▶ _REQUIRED WORK_
Would you please transcribe, exactly as written, the lines of the entries below starting at the one that holds "Proof. unfold Registry.contains, bt_contains." and ending at the one that holds "(** The node", both included?

▶ _MATERIAL FOR THIS TASK_
=====

(* ===== verification/Registry.v ===== *)
(** * The node registry

    [crates/controller/src/registry.rs]: the attribute cache and the cached
    availability of every node, behind one mutex; each method is one critical
    section, so one function on the map. *)

From S2P Require Import Prelude Json Wire Storage.

Record NodeEntry : Type := { ne_record : NodeRecord; ne_available : bool }.

Definition Registry : Type := BTreeMap Z NodeEntry.

Definition new_entry (record : NodeRecord) : NodeEntry := {| ne_record := record; ne_available := false |}.

Module Registry.
Definition new (records : list NodeRecord) : Registry :=
  bt_from_iter (map (fun record => (nr_node_id record, new_entry record)) records).

Definition contains (r : Registry) (node_id : Z) : bool := bt_contains r node_id.
Definition node_ids (r : Registry) : list Z := bt_keys r.
Definition len (r : Registry) : nat := length r.

Definition insert (record : NodeRecord) (r : Registry) : Registry :=
  bt_insert (nr_node_id record) (new_entry record) r.

Definition remove (node_id : Z) (r : Registry) : bool * Registry :=
  (contains r node_id, bt_remove node_id r).

(** [f] may change the entry and answers a value. *)
Definition with_entry {R} (node_id : Z) (f : NodeEntry -> R * NodeEntry) (r : Registry) : option R * Registry :=
  match bt_get r node_id with
  | Some e => let '(x, e) := f e in (Some x, bt_insert node_id e r)
  | None => (None, r)
  end.

(** [Some changed], or [None] when the node is unknown. *)
Definition set_available (node_id : Z) (available : bool) (r : Registry) : option bool * Registry :=
  with_entry node_id (fun e =>
    (negb (eqb (ne_available e) available), {| ne_record := ne_record e; ne_available := available |})) r.

Definition snapshot_record (r : Registry) (node_id : Z) : option NodeRecord :=
  ne_record <$> bt_get r node_id.
End Registry.

(** The Aggregator device type (14) in endpoint 1's DeviceTypeList. *)
Definition is_bridge (attributes : Map) : bool :=
  match and_then (bt_get attributes "1/29/0") as_array with
  | Some l => existsb (fun e => match and_then (value_get e "0") as_u64 with
                                | Some n => n =? 14 | None => false end) l
  | None => false
  end.

Definition matter_version (attributes : Map) : option string :=
  match and_then (bt_get attributes "0/40/21") as_u64 with
  | Some v =>
      Some (show (Z.land (Z.shiftr v 24) 255) +:+ "." +:+ show (Z.land (Z.shiftr v 16) 255) +:+ "."
            +:+ show (Z.land (Z.shiftr v 8) 255))
  | None =>
      match and_then (bt_get attributes "0/40/0") as_u64 with
      | Some r => if r <=? 16 then Some "<1.2.0" else if r =? 17 then Some "1.2.0" else None
      | None => None
      end
  end.

Definition build_node_data (record : NodeRecord) (available : bool) : MatterNodeData :=
  {| nd_node_id := nr_node_id record;
     nd_date_commissioned := nr_date_commissioned record;
     nd_last_interview := nr_last_interview record;
     nd_interview_version := 6;
     nd_available := available;
     nd_is_bridge := is_bridge (nr_attributes record);
     nd_attributes := nr_attributes record;
     nd_attribute_subscriptions := [];
     nd_matter_version := matter_version (nr_attributes record) |}.

Definition entry_data (e : NodeEntry) : MatterNodeData := build_node_data (ne_record e) (ne_available e).

Definition node_data (r : Registry) (node_id : Z) : option MatterNodeData := entry_data <$> bt_get r node_id.

Definition all_node_data (r : Registry) (only_available : bool) : list MatterNodeData :=
  map entry_data (List.filter (fun e => negb only_available || ne_available e) (bt_values r)).

(** ** The invariant

    The map is ordered and every record is stored under its own node id. *)

Definition registry_wf (r : Registry) : Prop :=
  bt_wf r /\ forall k e, bt_get r k = Some e -> nr_node_id (ne_record e) = k.

Lemma registry_wf_insert r id e :
  registry_wf r -> nr_node_id (ne_record e) = id -> registry_wf (bt_insert id e r).
Proof.
  intros [Hw Hk] He. split; [by apply bt_wf_insert|]. intros k e'.
  rewrite bt_get_insert. case_decide; [by intros [= <-]; subst | by apply Hk].
Qed.

Lemma registry_wf_remove r id : registry_wf r -> registry_wf (Registry.remove id r).2.
Proof.
  intros [Hw Hk]. split; [by apply bt_wf_remove|]. simpl. intros k e. destruct (decide (id = k)) as [->|].
  - by rewrite bt_get_remove_eq.
  - rewrite bt_get_remove_ne by done. apply Hk.
Qed.

Lemma registry_wf_new records : registry_wf (Registry.new records).
Proof.
  unfold Registry.new, bt_from_iter. assert (H : registry_wf []) by (split; [apply bt_wf_nil | done]).
  revert H. generalize (@nil (Z * NodeEntry)). induction records as [|rec records IH]; intros r Hr; simpl; [done|].
  apply IH. by apply registry_wf_insert.
Qed.

Lemma registry_wf_with_entry {R} r id (f : NodeEntry -> R * NodeEntry) :
  registry_wf r -> (forall e, nr_node_id (ne_record (f e).2) = nr_node_id (ne_record e)) ->
  registry_wf (Registry.with_entry id f r).2.
Proof.
  intros Hr Hf. unfold Registry.with_entry. destruct (bt_get r id) as [e|] eqn:E; [|done].
  specialize (Hf e). destruct (f e) as [x e']. simpl in *. apply registry_wf_insert; [done|].
  rewrite Hf. by apply Hr.
Qed.

Lemma registry_wf_set_available r id a : registry_wf r -> registry_wf (Registry.set_available id a r).2.
Proof. intros. by apply registry_wf_with_entry. Qed.

#[export] Hint Resolve registry_wf_insert registry_wf_remove registry_wf_new registry_wf_set_available : matter.

Lemma contains_spec r id : Registry.contains r id = true <-> is_Some (bt_get r id).
Proof. unfold Registry.contains, bt_contains. destruct (bt_get r id); [done|]. split; [done | by intros []]. Qed.

(** What changes and what does not when availability is set. *)
Lemma set_available_get r id a k :
  bt_get (Registry.set_available id a r).2 k =
  if decide (k = id) then (fun e => {| ne_record := ne_record e; ne_available := a |}) <$> bt_get r id
  else bt_get r k.
Proof.
  unfold Registry.set_available, Registry.with_entry. destruct (bt_get r id) as [e|] eqn:E; simpl.
  - rewrite bt_get_insert. repeat case_decide; congruence.
  - case_decide; congruence.
Qed.

Lemma set_available_reply r id a :
  (Registry.set_available id a r).1 = (fun e => negb (eqb (ne_available e) a)) <$> bt_get r id.
Proof. unfold Registry.set_available, Registry.with_entry. by destruct (bt_get r id). Qed.

(** The node list is in ascending id order and has an entry for exactly the
    nodes of the registry (for exactly the available ones when filtered), each
    with its own id, its cached availability and its attributes. *)
Theorem all_node_data_spec (r : Registry) (only_available : bool) :
  registry_wf r ->
  StronglySorted Z.lt (map nd_node_id (all_node_data r only_available)) /\
  forall d, d ∈ all_node_data r only_available <->
       exists k, node_data r k = Some d /\ nd_node_id d = k /\ (only_available = true -> nd_available d = true).
Proof.
  intros [Hw Hk]. unfold all_node_data, bt_values. rewrite filter_of_map, (map_map snd entry_data). split.
  - rewrite map_map. eapply StronglySorted_map; [|apply StronglySorted_filter, Hw].
    intros [k1 e1] [k2 e2] H1 H2 Hlt. simpl.
    apply list_elem_of_In, filter_In in H1 as [H1%list_elem_of_In _].
    apply list_elem_of_In, filter_In in H2 as [H2%list_elem_of_In _].
    rewrite (Hk k1 e1), (Hk k2 e2) by by apply bt_elem_get. by apply Z.compare_lt_iff.
  - intros d. rewrite list_elem_of_fmap. split.
    + intros ([k e] & -> & [Hin%list_elem_of_In Hav]%list_elem_of_In%filter_In). simpl in *.
      apply bt_elem_get in Hin; [|done]. exists k. unfold node_data. rewrite Hin.
      split; [done|]. split; [by apply Hk|]. intros ->. done.
    + intros (k & Hd & _ & Hav). unfold node_data in Hd. destruct (bt_get r k) as [e|] eqn:E; simplify_eq/=.
      exists (k, e). split; [done|]. rewrite list_elem_of_In, filter_In, <- list_elem_of_In.
      split; [by apply bt_get_elem|]. simpl. destruct only_available; [|done]. simpl. by apply Hav.
Qed.

Definition demo_record (n : Z) : NodeRecord :=
  {| nr_node_id := n; nr_date_commissioned := ""; nr_last_interview := ""; nr_device_fabric_index := 1;
     nr_addresses := []; nr_attributes := [("0/40/21", json_u 16973824)] |}.

Lemma all_node_data_spec_witness :
  let r := (Registry.set_available 3 true (Registry.new [demo_record 7; demo_record 3])).2 in
  StronglySorted Z.lt (map nd_node_id (all_node_data r true)) /\ length (all_node_data r true) = 1%nat.
Proof.
  intros r. split; [|reflexivity]. apply (all_node_data_spec r true). unfold r. auto with matter.
Defined.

=====

▶ _RESPONSE AREA_
Proof. unfold Registry.contains, bt_contains. destruct (bt_get r id); [done|]. split; [done | by intros []]. Qed.

(** What changes and what does not when availability is set. *)
Lemma set_available_get r id a k :
  bt_get (Registry.set_available id a r).2 k =
  if decide (k = id) then (fun e => {| ne_record := ne_record e; ne_available := a |}) <$> bt_get r id
  else bt_get r k.
Proof.
  unfold Registry.set_available, Registry.with_entry. destruct (bt_get r id) as [e|] eqn:E; simpl.
  - rewrite bt_get_insert. repeat case_decide; congruence.
  - case_decide; congruence.
Qed.

Lemma set_available_reply r id a :
  (Registry.set_available id a r).1 = (fun e => negb (eqb (ne_available e) a)) <$> bt_get r id.
Proof. unfold Registry.set_available, Registry.with_entry. by destruct (bt_get r id). Qed.

(** The node list is in ascending id order and has an entry for exactly the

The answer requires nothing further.